START Records shown

(* ===== verification/PagingRoots.v ===== *)
(** * Several roots

    A process has a root of its own, made as a copy of the kernel's: at first it
    shares every lower table with the kernel ([roots_ok]), and mapping into it
    copies the tables on the way before it writes to them
    ([ensure_private_child]).  Shown: the copy translates as the kernel does,
    and mapping into it changes one translation there and none in the kernel. *)

From S2P Require Import Prelude KernelEnv Pmm PmmSpec Paging PagingSpec PagingMemory.

Record roots_ok (s : PagingState) (K R : Z) : Prop := {
  ro_kernel : tables_ok s K;
  ro_root : tables_ok s R;
  ro_ne : R <> K;
  (** a table both use is at the same place in both *)
  ro_share : forall p q u, path_ok p -> path_ok q -> tab s K p = Some u -> tab s R q = Some u -> p = q;
}.
(** What a loop over the pages of slot [k] has done when it reaches page [j]. *)
Definition progress (fm : gmap Z Z) (k m : Z) (s : SurfaceState) (j : Z) (s1 : SurfaceState) : Prop :=
  stepped k s s1 /\ exists fm', arena_at fm' k j m s1 /\ elsewhere k fm fm'.
Lemma progress_start fm k m s : arena_at fm k 0 m s -> 0 <= k < alen (backing_slots s) -> progress fm k m s 0 s.
Proof using Type. intros Ha Hk. split; [by apply stepped_refl|]. exists fm. split; [done|]. by intros i. Qed.
Lemma progress_drop fm k m s j s1 : progress fm k m s j s1 -> 0 <= k < MAX_SLOTS -> alen (backing_slots s) = MAX_SLOTS -> 0 <= j < m -> m <= SLOT_PAGES ->
  exists f vm1, aget (physical_pages (backing_at s1 k)) j = f * 4096 /\ 0 < f /\ vm_unmap_page (page base (idx k j)) (surface_vm s1) = (1, vm1) /\
    vm_get_phys (page base (idx k j)) (free_phys (f * 4096) vm1) = (0, free_phys (f * 4096) vm1) /\
    forall s', same_slots s1 s' -> surface_vm s' = free_phys (f * 4096) vm1 -> progress fm k m s (j + 1) (set_page k j 0 s').
Proof using All.
  intros (Hst & fm' & Ha & He) Hk Hl Hj Hm. destruct (drop_page fm' k j m s1 Ha Hk Hj Hm) as (f & vm1 & Hp & Hf & Hu & Hg & Hr). exists f, vm1. split_and!; try done.
  intros s' Hs Hv. destruct (dropped fm' k j m s1 s' Ha) as [Hst' Ha']; [by rewrite (stepped_len k s s1 Hst), Hl | done | done | done | by rewrite Hv |].
  split; [eapply stepped_trans; [by rewrite Hl | done | done]|]. eexists. split; [done|]. eapply elsewhere_trans; [done|]. apply elsewhere_delete. lia.
Qed.
(* ===== verification/SurfaceHistory.v ===== *)
(** * Histories of surface allocations

    The invariant over all slots ([surface_ok]), that every call keeps it, and what
    it means for the callers. *)

From S2P Require Import Prelude KernelEnv Pmm PmmSpec Paging PagingSpec PagingMemory Vm VmSpec SurfaceBacking SurfaceSpec.

Definition active_slot (b : SurfaceBackingSlot) : bool := b_active b =? 1.
Record slot_ok (b : SurfaceBackingSlot) : Prop := {
  sk_pages : alen (physical_pages b) = SLOT_PAGES;
  sk_state : (b_active b = 0 /\ b_page_count b = 0 /\ b_byte_size b = 0) \/
    (b_active b = 1 /\ 0 < b_byte_size b /\ b_page_count b = (b_byte_size b + 4095) / 4096 /\ b_page_count b <= SLOT_PAGES);
}.
Record surface_ok (s0 : PagingState) (fm : gmap Z Z) (s : SurfaceState) : Prop := {
  su_range : range_inv s0 base fm None (surface_vm s);
  su_len : alen (backing_slots s) = MAX_SLOTS;
  su_slots : forall k, 0 <= k < MAX_SLOTS -> slot_ok (backing_at s k);
  su_map : forall k, 0 <= k < MAX_SLOTS -> slot_has fm k 0 (b_page_count (backing_at s k)) (physical_pages (backing_at s k));
  su_only : forall i, is_Some (fm !! i) -> 0 <= i < ARENA_PAGES;
  su_reserved : backing_reserved_pages s = 0;
  su_counts : counts (backing_stats s) = (acount active_slot (backing_slots s), asum b_page_count (backing_slots s), asum b_page_count (backing_slots s) * 4096, 0);
  su_total : asum b_page_count (backing_slots s) <= KERNEL_GRAPHICS_SURFACE_MAX_TOTAL_PAGES;
}.

Lemma slot_ok_bounds b : slot_ok b -> 0 <= b_page_count b <= SLOT_PAGES.
Proof. intros [_ [(_ & -> & _)|(_ & Hb & -> & Hle)]]; [unfold SLOT_PAGES; lia|]. split; [|done]. apply Z.div_pos; lia. Qed.
Lemma only_in_slot k i : 0 <= i < ARENA_PAGES -> (forall j, 0 <= j < SLOT_PAGES -> i <> idx k j) \/ exists j, 0 <= j < SLOT_PAGES /\ i = idx k j.
Proof.
  intros Hi. destruct (decide (k * SLOT_PAGES <= i < (k + 1) * SLOT_PAGES)) as [Hin|Hout]; [right | left].
  - exists (i - k * SLOT_PAGES). unfold idx. lia.
  - intros j Hj. unfold idx. lia.
Qed.

(** One slot is replaced. *)
Lemma surface_replace s0 fm s k b fm' s' : surface_ok s0 fm s -> 0 <= k < MAX_SLOTS -> backing_slots s' = aset (backing_slots s) k b -> slot_ok b ->
  range_inv s0 base fm' None (surface_vm s') -> slot_has fm' k 0 (b_page_count b) (physical_pages b) -> elsewhere k fm fm' -> backing_reserved_pages s' = 0 ->
  counts (backing_stats s') = (acount active_slot (backing_slots s'), asum b_page_count (backing_slots s'), asum b_page_count (backing_slots s') * 4096, 0) ->
  asum b_page_count (backing_slots s') <= KERNEL_GRAPHICS_SURFACE_MAX_TOTAL_PAGES -> surface_ok s0 fm' s'.
Proof.
  intros [A1 A2 A3 A4 A5 A6 A7 A8] Hk Hs Hb Hr Hh He Hres Hc Ht.
  assert (forall q, 0 <= q < MAX_SLOTS -> backing_at s' q = if decide (q = k) then b else backing_at s q) as Hat.
  { intros q Hq. unfold backing_at. rewrite Hs. case_decide; [subst; by rewrite aget_aset_eq by lia | by rewrite aget_aset_ne by lia]. }
  constructor; try done.
  - by rewrite Hs, alen_aset.
  - intros q Hq. rewrite Hat by done. case_decide; [done | by apply A3].
  - intros q Hq. rewrite Hat by done. case_decide as Hqk; [by subst|]. intros j Hj. specialize (A4 q Hq j Hj).
    assert (fm' !! idx q j = fm !! idx q j) as ->; [|done]. apply He. intros j' Hj' Hx. by apply idx_inj in Hx as [-> _].
  - intros i Hi. destruct (decide (0 <= i < ARENA_PAGES)) as [|Hout]; [done|]. apply A5. rewrite <- He; [done|].
    intros j Hj ->. apply Hout. by apply idx_range.
Qed.
(** ** Releasing ranges *)

(** The inner loop: the physical pages taken out of the tables. *)
Fixpoint retire_pages (n : nat) (root address : Z) (pg : PagingState) : list Z * PagingState :=
  match n with
  | O => ([], pg)
  | S n =>
    let '(phys, pg) := vm_get_phys_in_root root address pg in
    let phys := Z.land phys PAGE_MASK in
    if phys =? 0 then ([], pg)
    else
      let '(ok, pg) := vm_unmap_page_in_root root address pg in
      if ok =? 0 then ([], pg)
      else let '(l, pg) := retire_pages n root (u64 (address + VM_PAGE_SIZE)) pg in (phys :: l, pg)
  end.
Definition retire_chunk_body (p chunk_begin chunk : Z) (s : SpaceState) (e : E)
    : (unit + list Z * AddressSpaceInvalidation) * SpaceState * E :=
  let '(physical, pg) := retire_pages (Z.to_nat chunk) (root_phys (space_at s p)) chunk_begin (paging s) in
  let s := s <| paging := pg |> in
  let unmapped := alen physical in
  if unmapped =? 0 then (inl tt, s, e)
  else
    let s := upd_space p (fun a => a <| quarantined_page_count := u64 (quarantined_page_count a + unmapped) |>) s in
    let '(inv, s) := begin_invalidation_unlocked p chunk_begin unmapped (ADDRESS_SPACE_TLB_PAGE_LIMIT <? unmapped) s in
    (inr (physical, inv), s, e).
Definition free_pages (physical : list Z) (s : SpaceState) : SpaceState :=
  s <| paging := foldl (fun pg phys => free_phys phys pg) (paging s) physical |>.
Definition retired_body (p unmapped : Z) (s : SpaceState) : unit * SpaceState :=
  (tt, upd_space p (fun a => a <| quarantined_page_count := u64 (quarantined_page_count a - unmapped) |>
                               <| retired_page_count := u64 (retired_page_count a + unmapped) |>) s).
(** Each round but the last retires a page, so [page_count] rounds are enough. *)
Fixpoint retire_range (fuel : nat) (p begin page_count total : Z) (s : SpaceState) (e : E) : option (Z * SpaceState * E) :=
  match fuel with
  | O => Some (total, s, e)
  | S fuel =>
    if page_count <=? total then Some (total, s, e)
    else
      let chunk := u32 (page_count - total) in
      let chunk := if ADDRESS_SPACE_QUARANTINE_LIMIT <? chunk then ADDRESS_SPACE_QUARANTINE_LIMIT else chunk in
      let chunk_begin := u64 (begin + total * VM_PAGE_SIZE) in
      match with_gate p tt (retire_chunk_body p chunk_begin chunk) s e with
      | None => None
      | Some (inl _, s, e) => Some (total, s, e)
      | Some (inr (physical, inv), s, e) =>
        let unmapped := alen physical in
        let '(ok, s, e) := complete_invalidation p inv s e in
        if ok =? 0 then Some (u32 (total + unmapped), s, e)
        else
          let s := free_pages physical s in
          let '(_, s, e) := with_lock (space_lock p) tt (retired_body p unmapped) s e in
          let total := u32 (total + unmapped) in
          if negb (unmapped =? chunk) then Some (total, s, e)
          else retire_range fuel p begin page_count total s e
      end
  end.
Definition address_space_unmap_free_range (p virt page_count : Z) (s : SpaceState) (e : E) : option (Z * SpaceState * E) :=
  if (p =? 0) || (root_phys (space_at s p) =? 0) || (page_count =? 0) then Some (0, s, e)
  else
    let begin := align_down_page virt in
    match retire_range (Z.to_nat page_count) p begin page_count 0 s e with
    | None => None
    | Some (total, s, e) =>
      if total =? 0 then Some (0, s, e)
      else
        match address_space_remove_region p begin (u64 (total * VM_PAGE_SIZE)) s e with
        | None => None
        | Some (s, e) => Some (total, s, e)
        end
    end.

(** ** Allocating ranges *)

Fixpoint map_fresh_pages (n : nat) (root address mapped flags : Z) (pg : PagingState) (e : E) : Z * PagingState * E :=
  match n with
  | O => (mapped, pg, e)
  | S n =>
    let '(phys, m, e) := pmm_alloc_block (pmm pg) e in
    let pg := pg <| pmm := m |> in
    if phys =? 0 then (mapped, pg, e)
    else
      let '(ok, pg, e) := vm_map_page_in_root root address phys flags pg e in
      if ok =? 0 then (mapped, free_phys phys pg, e)
      else map_fresh_pages n root (address + VM_PAGE_SIZE) (u32 (mapped + 1)) flags pg e
  end.
(** [inl None]: no root; [inl (Some expected)]: no page was mapped. *)
Definition alloc_range_body (p begin end_ flags : Z) (s : SpaceState) (e : E)
    : (option Z + Z * Z * AddressSpaceInvalidation) * SpaceState * E :=
  let '(ok, s, e) := ensure_root_unlocked p s e in
  if ok =? 0 then (inl None, s, e)
  else
    let n := if begin <? end_ then page_span begin end_ else 0%nat in
    let '(mapped, pg, e) := map_fresh_pages n (root_phys (space_at s p)) begin 0 flags (paging s) e in
    let s := s <| paging := pg |> in
    let expected := u32 (u64 (end_ - begin) / VM_PAGE_SIZE) in
    if mapped =? 0 then (inl (Some expected), s, e)
    else
      let '(inv, s) := begin_invalidation_unlocked p begin mapped (ADDRESS_SPACE_TLB_PAGE_LIMIT <? mapped) s in
      (inr (mapped, expected, inv), s, e).
(** After the pages are mapped and invalidated: the roll-back, or the region. *)
Definition finish_alloc (p virt size flags begin mapped expected : Z) (s : SpaceState) (e : E)
    : option ((Z * Z) * SpaceState * E) :=
  let undo s e := match address_space_unmap_free_range p begin mapped s e with
                  | None => None
                  | Some (_, s, e) => Some ((0, 0), s, e)
                  end in
  if negb (mapped =? expected) then undo s e
  else
    match address_space_add_region p virt size (flags_to_rights flags) s e with
    | None => None
    | Some (added, s, e) => if added =? 0 then undo s e else Some ((1, mapped), s, e)
    end.
(** The answer and [*out_page_count]. *)
Definition address_space_alloc_map_range (p virt size flags : Z) (s : SpaceState) (e : E) : option ((Z * Z) * SpaceState * E) :=
  if p =? 0 then Some ((0, 0), s, e)
  else if size =? 0 then Some ((1, 0), s, e)
  else
    let begin := align_down_page virt in
    let end_ := align_up_page (u64 (virt + size)) in
    match with_gate p None (alloc_range_body p begin end_ flags) s e with
    | None => None
    | Some (inl None, s, e) => Some ((0, 0), s, e)
    | Some (inl (Some expected), s, e) => finish_alloc p virt size flags begin 0 expected s e
    | Some (inr (mapped, expected, inv), s, e) =>
      let '(ok, s, e) := complete_invalidation p inv s e in
      if ok =? 0 then Some ((0, 0), s, e) else finish_alloc p virt size flags begin mapped expected s e
    end.
End Operations.
(* ===== verification/AddressRegions.v ===== *)
(** * The region table of an address space

    The regions of a space are disjoint and made of whole pages ([regions_wf]);
    what they mean is the rights of each address ([rights_at]).  Adding a region
    of unclaimed addresses gives exactly those the rights, whether it joins a
    neighbour or takes a slot; removing a range takes the rights of exactly its
    addresses, with one exception: a range in the middle of a region, when no
    slot is free for the upper part, takes the upper part as well. *)

From S2P Require Import Prelude KernelEnv Pmm Paging Vm AddressSpace.

Definition is_active (r : AddressSpaceRegion) : bool := nonzero (region_active r).
Definition SLOTS : Z := ADDRESS_SPACE_MAX_REGIONS.

Record region_ok (r : AddressSpaceRegion) : Prop := {
  ro_order : 0 <= region_start r < region_end r;
  ro_start : region_start r mod 4096 = 0;
  ro_end : region_end r mod 4096 = 0;
}.
Record regions_wf (a : AddressSpace) : Prop := {
  rw_len : alen (regions a) = SLOTS;
  rw_each : forall i, 0 <= i < SLOTS -> is_active (aget (regions a) i) = true -> region_ok (aget (regions a) i);
  rw_apart : forall i j, 0 <= i < SLOTS -> 0 <= j < SLOTS -> i <> j -> is_active (aget (regions a) i) = true ->
    is_active (aget (regions a) j) = true ->
    region_end (aget (regions a) i) <= region_start (aget (regions a) j) \/
    region_end (aget (regions a) j) <= region_start (aget (regions a) i);
  rw_count : region_count a = acount is_active (regions a);
}.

END Records shown

** Task item **
Copy exactly. The range runs from the line containing "Definition is_active (r" through the last line of the data.

** Response to this task **
Definition is_active (r : AddressSpaceRegion) : bool := nonzero (region_active r).
Definition SLOTS : Z := ADDRESS_SPACE_MAX_REGIONS.

Record region_ok (r : AddressSpaceRegion) : Prop := {
  ro_order : 0 <= region_start r < region_end r;
  ro_start : region_start r mod 4096 = 0;
  ro_end : region_end r mod 4096 = 0;
}.
Record regions_wf (a : AddressSpace) : Prop := {
  rw_len : alen (regions a) = SLOTS;
  rw_each : forall i, 0 <= i < SLOTS -> is_active (aget (regions a) i) = true -> region_ok (aget (regions a) i);
  rw_apart : forall i j, 0 <= i < SLOTS -> 0 <= j < SLOTS -> i <> j -> is_active (aget (regions a) i) = true ->
    is_active (aget (regions a) j) = true ->
    region_end (aget (regions a) i) <= region_start (aget (regions a) j) \/
    region_end (aget (regions a) j) <= region_start (aget (regions a) i);
  rw_count : region_count a = acount is_active (regions a);
}.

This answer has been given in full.